これから世界を開くカギになるのは「AI」「5G」「クラウド」「ビッグデータ」などの技術ではありません。すべては「持続可能性」を実現するために何が必要なのかという視点から見ていくべきでしょう。
(引用)オードリー・タン デジタルとAIの未来を語る、著者:オードリー・タン、発行所:株式会社プレジデント社、2020年、183
2020年に全世界を襲った新型コロナウイルスの封じ込めに成功した台湾。その中心的な役割を担ったオードリー・タン氏による世界初の自著ということで、「オードリー・タン デジタルとAIの未来を語る」を興味深く読まさせていただいた。現在、オードリー・タン氏は、台湾のデジタル担当政務委員(閣僚)である。IQ180以上とも言われるオードリー・タン氏は、コロナ禍においてどのように国民を守るのか、そしてテクノロジーを活用した近未来をどう描いているのか。この一冊で、一人の若き天才が台湾の人々を新たな時代へ誘う姿を知ることができる。

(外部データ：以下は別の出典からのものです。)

(** C8: the four operations that write to the planning table never store
    "-".  The cache fill of [_get_shift_effectif] writes nothing when the
    theoretical symbol is "-", [modifier_shift] and [enregistrer_absence]
    answer 400 on "-" before any write, and [ajouter_conge] only writes C or
    R; so from a table whose symbols are among 1, 2, 3, R, C, M, A every
    sequence of such writes leads to a table with the same property. *)
Theorem planning_jamais_tiret db db' :
  planning_sans_tiret db →
  rtc ecriture db db' →
  (∀ k r, planning db' !! k = Some r →
          Planning.shift r ∈ ["1"; "2"; "3"; "R"; "C"; "M"; "A"])
  ∧ (∀ a d, _get_shift_theorique a d db' = "-" → (_get_shift_effectif a d db').2 = db')
  ∧ (∀ data, upper (ShiftModification.shift data) = "-" →
             modifier_shift data db' = (HTTPException 400 "Shift invalide", db'))
  ∧ (∀ data, upper (AbsenceRequest.type_absence data) = "-" →
             enregistrer_absence data db' = (HTTPException 400 "Type d'absence invalide", db'))
  ∧ (∀ fuel aujourdhui data rep db'' k r,
       ajouter_conge fuel aujourdhui data db' = Some (rep, db'') →
       planning db'' !! k = Some r →
       planning db' !! k = Some r ∨ Planning.shift r = "C" ∨ Planning.shift r = "R").
Proof.
  intros Hinv Hrtc.
  assert (planning_sans_tiret db') as Hinv'.
  { induction Hrtc as [|x y z Hstep _ IH]; [done|].
    apply IH. by eapply ecriture_sans_tiret. }
  split_and!.
  - intros k r Hk. by apply (Hinv' k r).
  - intros a d Hs. unfold _get_shift_effectif.
    destruct (planning db' !! (a, d)); [done|].
    by rewrite bool_decide_eq_false_2 by (by intros []).
  - intros data Hs. unfold modifier_shift. rewrite Hs. reflexivity.
  - intros data Hs. unfold enregistrer_absence. rewrite Hs. reflexivity.
  - intros fuel aujourdhui data rep db'' k r Hrun Hk.
    unfold ajouter_conge in Hrun.
    destruct (agents db' !! _) as [info|] eqn:Ha; [|simplify_eq; by left].
    destruct (_ <? _) eqn:Hcmp; [simplify_eq; by left|]. cbn zeta in Hrun.
    destruct (boucle_conges _ _ _ _ _ _) as [[p' j']|] eqn:Hloop; [|done].
    cbn in Hrun. simplify_eq. cbn in Hk.
    by eapply boucle_conges_ecrit_C_ou_R.
Qed.

Lemma planning_jamais_tiret_witness :
  Planning.shift {| Planning.shift := "3"; Planning.origine := "THEORIQUE" |}
    ∈ ["1"; "2"; "3"; "R"; "C"; "M"; "A"]
  ∧ modifier_shift {| ShiftModification.code_agent := "B001";
                      ShiftModification.date := 739558;
                      ShiftModification.shift := "-" |}
                   (_get_shift_effectif "B001" 739558 base_exemple).2
    = (HTTPException 400 "Shift invalide",
       (_get_shift_effectif "B001" 739558 base_exemple).2).
Proof.
  pose proof (planning_jamais_tiret base_exemple
                (_get_shift_effectif "B001" 739558 base_exemple).2
                (map_Forall_empty _)
                (rtc_once _ _ (ecriture_effectif "B001" 739558 base_exemple)))
    as (Hk & _ & Hm & _).
  split.
  - apply (Hk ("B001", 739558)). reflexivity.
  - apply Hm. reflexivity.
Defined.

(** ** Statistics of one agent *)

Lemma stats_init_cles : cles_stats stats_init.
Proof.
  intros k. unfold stats_init, alphabet.
  rewrite !lookup_insert_is_Some, !elem_of_cons, elem_of_nil.
  unfold is_Some. setoid_rewrite lookup_singleton_Some.
  naive_solver.
Qed.

Lemma lire_insert stats k v k' :
  lire (<[k := v]> stats) k' = if decide (k = k') then v else lire stats k'.
Proof. unfold lire. rewrite lookup_insert. by case_decide. Qed.

Lemma nb_lignes_nil (P : string * Z → Prop) `{∀ l, Decision (P l)} :
  nb_lignes P [] = 0.
Proof. reflexivity. Qed.

Lemma nb_lignes_cons (P : string * Z → Prop) `{∀ l, Decision (P l)} l lignes :
  nb_lignes P (l :: lignes) = (if decide (P l) then 1 else 0) + nb_lignes P lignes.
Proof.
  unfold nb_lignes. rewrite filter_cons. case_decide; cbn [length]; lia.
Qed.

Lemma compter_ligne_cles db stats f l :
  cles_stats stats → cles_stats (compter_ligne db (stats, f) l).1.
Proof.
  intros Hc. destruct l as [s d]. cbn.
  destruct (stats !! s) as [n|] eqn:Hs; [|done]. cbn.
  intros k. rewrite lookup_insert_is_Some. rewrite <- (Hc k).
  split.
  - intros [<-|[_ H]]; [by eexists | done].
  - intros H. destruct (decide (s = k)); auto.
Qed.

Lemma compter_ligne_somme db stats f l :
  cles_stats stats →
  somme_compteurs (compter_ligne db (stats, f) l).1
  = somme_compteurs stats + (if decide (l.1 ∈ alphabet) then 1 else 0).
Proof.
  intros Hc. destruct l as [s d]. cbn.
  destruct (stats !! s) as [n|] eqn:Hs; cbn.
  - assert (s ∈ alphabet) as Hin by (apply Hc; by eexists).
    rewrite decide_True by done.
    assert (lire stats s = n) as Hn by (unfold lire; by rewrite Hs).
    unfold somme_compteurs, alphabet in *. cbn. rewrite !lire_insert.
    cas_liste Hin ltac:(repeat case_decide; try done; lia).
  - rewrite decide_False; [lia|]. intros Hin. apply Hc in Hin as [? ?]. congruence.
Qed.

Lemma compter_ligne_lire db stats f l k :
  cles_stats stats → k ∈ alphabet →
  lire (compter_ligne db (stats, f) l).1 k
  = lire stats k + (if decide (l.1 = k) then 1 else 0).
Proof.
  intros Hc Hk. destruct l as [s d]. cbn.
  destruct (stats !! s) as [n|] eqn:Hs; cbn.
  - rewrite lire_insert. case_decide as Heq; [|lia].
    subst k. unfold lire. rewrite Hs. cbn. lia.
  - rewrite decide_False; [lia|]. intros ->.
    apply Hc in Hk as [? ?]. congruence.
Qed.

Lemma compter_ligne_feries db stats f l :
  cles_stats stats →
  (compter_ligne db (stats, f) l).2
  = f + (if decide (l.1 ∈ ["1"; "2"; "3"] ∧ _est_jour_ferie l.2 db = true)
         then 1 else 0).
Proof.
  intros Hc. destruct l as [s d]. cbn.
  destruct (stats !! s) as [n|] eqn:Hs; cbn.
  - case_bool_decide as H123; cbn.
    + destruct (_est_jour_ferie d db); case_decide as Hd; first [lia | naive_solver].
    + rewrite decide_False; [lia|]. by intros [? _].
  - rewrite decide_False; [lia|]. intros [H123 _].
    assert (s ∈ alphabet) as Hin.
    { unfold alphabet.
      cas_liste H123 ltac:(compute_done). }
    apply Hc in Hin as [? ?]. congruence.
Qed.

Lemma compter_fold db lignes stats f :
  cles_stats stats →
  cles_stats (foldl (compter_ligne db) (stats, f) lignes).1
  ∧ somme_compteurs (foldl (compter_ligne db) (stats, f) lignes).1
    = somme_compteurs stats + nb_lignes (λ l, l.1 ∈ alphabet) lignes
  ∧ (∀ k, k ∈ alphabet →
          lire (foldl (compter_ligne db) (stats, f) lignes).1 k
          = lire stats k + nb_lignes (λ l, l.1 = k) lignes)
  ∧ (foldl (compter_ligne db) (stats, f) lignes).2
    = f + nb_lignes (λ l, l.1 ∈ ["1"; "2"; "3"] ∧ _est_jour_ferie l.2 db = true) lignes.
Proof.
  revert stats f. induction lignes as [|l lignes IH]; intros stats f Hc.
  - cbn [foldl fst snd]. rewrite !nb_lignes_nil.
    split_and!; [done | lia | intros; rewrite nb_lignes_nil; lia | lia].
  - cbn [foldl].
    pose proof (compter_ligne_cles db stats f l Hc) as Hc1.
    pose proof (compter_ligne_somme db stats f l Hc) as Hs1.
    pose proof (λ k, compter_ligne_lire db stats f l k Hc) as Hl1.
    pose proof (compter_ligne_feries db stats f l Hc) as Hf1.
    destruct (compter_ligne db (stats, f) l) as [stats1 f1]. cbn [fst snd] in *.
    destruct (IH stats1 f1 Hc1) as (Hc2 & Hs2 & Hl2 & Hf2).
    rewrite !nb_lignes_cons. split_and!.
    + done.
    + rewrite Hs2, Hs1. lia.
    + intros k Hk. rewrite (Hl2 k Hk), (Hl1 k Hk), nb_lignes_cons. lia.
    + rewrite Hf2, Hf1. lia.
Qed.








(** What [_calculer_stats_agent] returns, in terms of the rows it fetches. *)
Lemma calculer_stats_agent_spec a mois annee db jour_semaine jours_mois :
  monthrange annee mois = Some (jour_semaine, jours_mois) →
  ∃ r,
    _calculer_stats_agent a mois annee db = Some r
    ∧ cles_stats (Resultats.stats r)
    ∧ (∀ k, k ∈ alphabet →
         lire (Resultats.stats r) k
         = nb_lignes (λ l, l.1 = k)
             (lignes_planning a (ymd2ord annee mois 1) (ymd2ord annee mois jours_mois) db))
    ∧ somme_compteurs (Resultats.stats r)
      = nb_lignes (λ l, l.1 ∈ alphabet)
          (lignes_planning a (ymd2ord annee mois 1) (ymd2ord annee mois jours_mois) db)
    ∧ Resultats.feries_travailles r
      = nb_lignes (λ l, l.1 ∈ ["1"; "2"; "3"] ∧ _est_jour_ferie l.2 db = true)
          (lignes_planning a (ymd2ord annee mois 1) (ymd2ord annee mois jours_mois) db)
    ∧ Resultats.groupe r = Agent.code_groupe <$> agents db !! a
    ∧ Resultats.total_shifts r
      = lire (Resultats.stats r) "1" + lire (Resultats.stats r) "2"
        + lire (Resultats.stats r) "3"
    ∧ Resultats.total_operationnels r
      = if bool_decide (Resultats.groupe r = Some "E")
        then Resultats.total_shifts r
        else Resultats.total_shifts r + Resultats.feries_travailles r.
Proof.
  intros Hmr. unfold _calculer_stats_agent. rewrite Hmr. cbn.
  destruct (compter_fold db
              (lignes_planning a (ymd2ord annee mois 1) (ymd2ord annee mois jours_mois) db)
              stats_init 0 stats_init_cles) as (Hc & Hs & Hl & Hf).
  destruct (foldl _ _ _) as [stats f]. cbn [fst snd] in *.
  eexists. split; [reflexivity|]. cbn.
  split_and!; try done.
  intros k Hk. rewrite (Hl k Hk).
  assert (lire stats_init k = 0) as ->; [|lia].
  unfold alphabet in Hk.
  cas_liste Hk ltac:(reflexivity).
Qed.




(** C5: among the rows counted by [_calculer_stats_agent], a day is a
    holiday worked exactly when its symbol is 1, 2 or 3 and
    [_est_jour_ferie] flags its date; [total_operationnels] is
    count(1) + count(2) + count(3) + [feries_travailles] when the group of
    the agent is not E, and count(1) + count(2) + count(3) when it is E. *)
Theorem stats_agent_feries_operationnels a mois annee db jour_semaine jours_mois :
  monthrange annee mois = Some (jour_semaine, jours_mois) →
  ∃ r,
    _calculer_stats_agent a mois annee db = Some r
    ∧ (∀ k, k ∈ ["1"; "2"; "3"] →
         lire (Resultats.stats r) k
         = nb_lignes (λ l, l.1 = k)
             (lignes_planning a (ymd2ord annee mois 1) (ymd2ord annee mois jours_mois) db))
    ∧ Resultats.feries_travailles r
      = nb_lignes (λ l, l.1 ∈ ["1"; "2"; "3"] ∧ _est_jour_ferie l.2 db = true)
          (lignes_planning a (ymd2ord annee mois 1) (ymd2ord annee mois jours_mois) db)
    ∧ Resultats.groupe r = Agent.code_groupe <$> agents db !! a
    ∧ (Resultats.groupe r ≠ Some "E" →
       Resultats.total_operationnels r
       = lire (Resultats.stats r) "1" + lire (Resultats.stats r) "2"
         + lire (Resultats.stats r) "3" + Resultats.feries_travailles r)
    ∧ (Resultats.groupe r = Some "E" →
       Resultats.total_operationnels r
       = lire (Resultats.stats r) "1" + lire (Resultats.stats r) "2"
         + lire (Resultats.stats r) "3").
Proof.
  intros Hmr.
  destruct (calculer_stats_agent_spec a mois annee db _ _ Hmr)
    as (r & Hr & _ & Hl & _ & Hf & Hg & Hts & Hto).
  exists r. split_and!; [done | | done | done | |].
  - intros k Hk. apply Hl. unfold alphabet.
    cas_liste Hk ltac:(compute_done).
  - intros HE. by rewrite Hto, bool_decide_eq_false_2, Hts.
  - intros HE. by rewrite Hto, bool_decide_eq_true_2, Hts.
Qed.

新型コロナウイルス対策におけるオードリー・タン氏の功績といえば、まず頭に浮かぶのは、マスク在庫管理システムを構築し、台湾の感染拡大防止に大きな貢献を果たしたことだ。しかし、本書を読むと、台湾の新型コロナウイルス対策は、至ってシンプルだということに気づかされる。オードリー・タン氏によれば、ウイルスを防ぐ最良の方法は、石鹸を使って手を洗うこと、アルコール消毒をすること、ソーシャルディスタンスを確保すること、マスク着用することである。新型コロナという目に見えぬ小さな強敵と対峙するなかで、デジタル技術という武器は埋もれているようにみえる。なぜなら、オードリー・タン氏が指摘することは、普段からの私達の知識で、新型コロナウイルスを封じ込めできるということだ。この簡単な感染防止を国民にスムーズに促すため、台湾は上手にデジタル技術を駆使した。そこには、高齢者などに対してのデジタルデバイドは存在しない。Fast(早く)、Fair(公平に)、Fun(楽しく)といった台湾における新型コロナウイルス対策である「3つのF」を実践するなど、防疫対策では、高齢者にも使いやすく設計をするところにオードリー・タン氏の凄さがある。
オードリー・タン氏の施策には、いつも「人」がいる。オードリー・タン氏のような天才なら、全て一人で政治決断をしているのかと思ったら、違った。オードリー・タン氏は多くの人たちから話を聞き、共通の価値観や解決策を導き出す。これを「傾聴の民主主義」と呼ぶ。あと、感心させられたのは、子どもたちの勉強に対する考え方だ。オードリー・タン氏は、子どもたちが「何に関心を持っているか」に注目する。そして、その「子どもたちの関心ごとを破壊してはならない」と言われる。確かに、私も父親として、経験がある。私の長男は、小学校4年生のとき、漢字に興味を持った。そのとき、私は、子どもに小学校の漢字辞典を買い与えた。息子は、貪るように漢字辞典を読破した。次第に息子は、自分が知っている漢字を、早く学校で学びたいと思うようになっていった。そして、息子は、国語が好きになった。
それと同じように、デジタル技術やAIが進歩しても、そこに「人」がいなければ使い勝手の悪いものになる。そして、「人」中心に考えなければ、開発者の自己満足に終わる。人々の意見を聞き入れ、政策に生かす。そして、「傾聴の民主主義」は、台湾に新型コロナウイルスを封じ込めることに成功した。また、「傾聴の民主主義は」、オードリー・タン氏によって、テクノロジーを活用した近未来への創造にも生かされていく。
冒頭、私は、オードリー・タン氏の言葉を引用した。現在、私達の暮らしの中で「5G」「AI」などの言葉が踊る中で、オードリー・タン氏は、「持続可能性」を強調する。そして、誰も取り残さない姿勢やイノベーションも重視する。あくまでもデジタル技術は、多くの人々が一緒に社会や政治のことを考えるツールであり、誰でも使えることが重要であるということだろう。本文中、近未来のAIと人間との関係性の中で、ドラえもんとのび太の関係に似ていると指摘があった。あくまでもデジタル技術はツールであり、今後も「人」が主役でありつづけること。そのことが健全な民主主義を育み、より人々の生活を豊かにすると同時に様々な脅威から守り、持続可能な社会を創造していくのだと感じた。
いま、テクノロジーの進展は凄まじいものがある。それは、人間にとって”脅威”ではなく”希望”だ。これからも、時代の世界を担う若きリーダー、オードリー・タン氏の活躍に注目していきたい。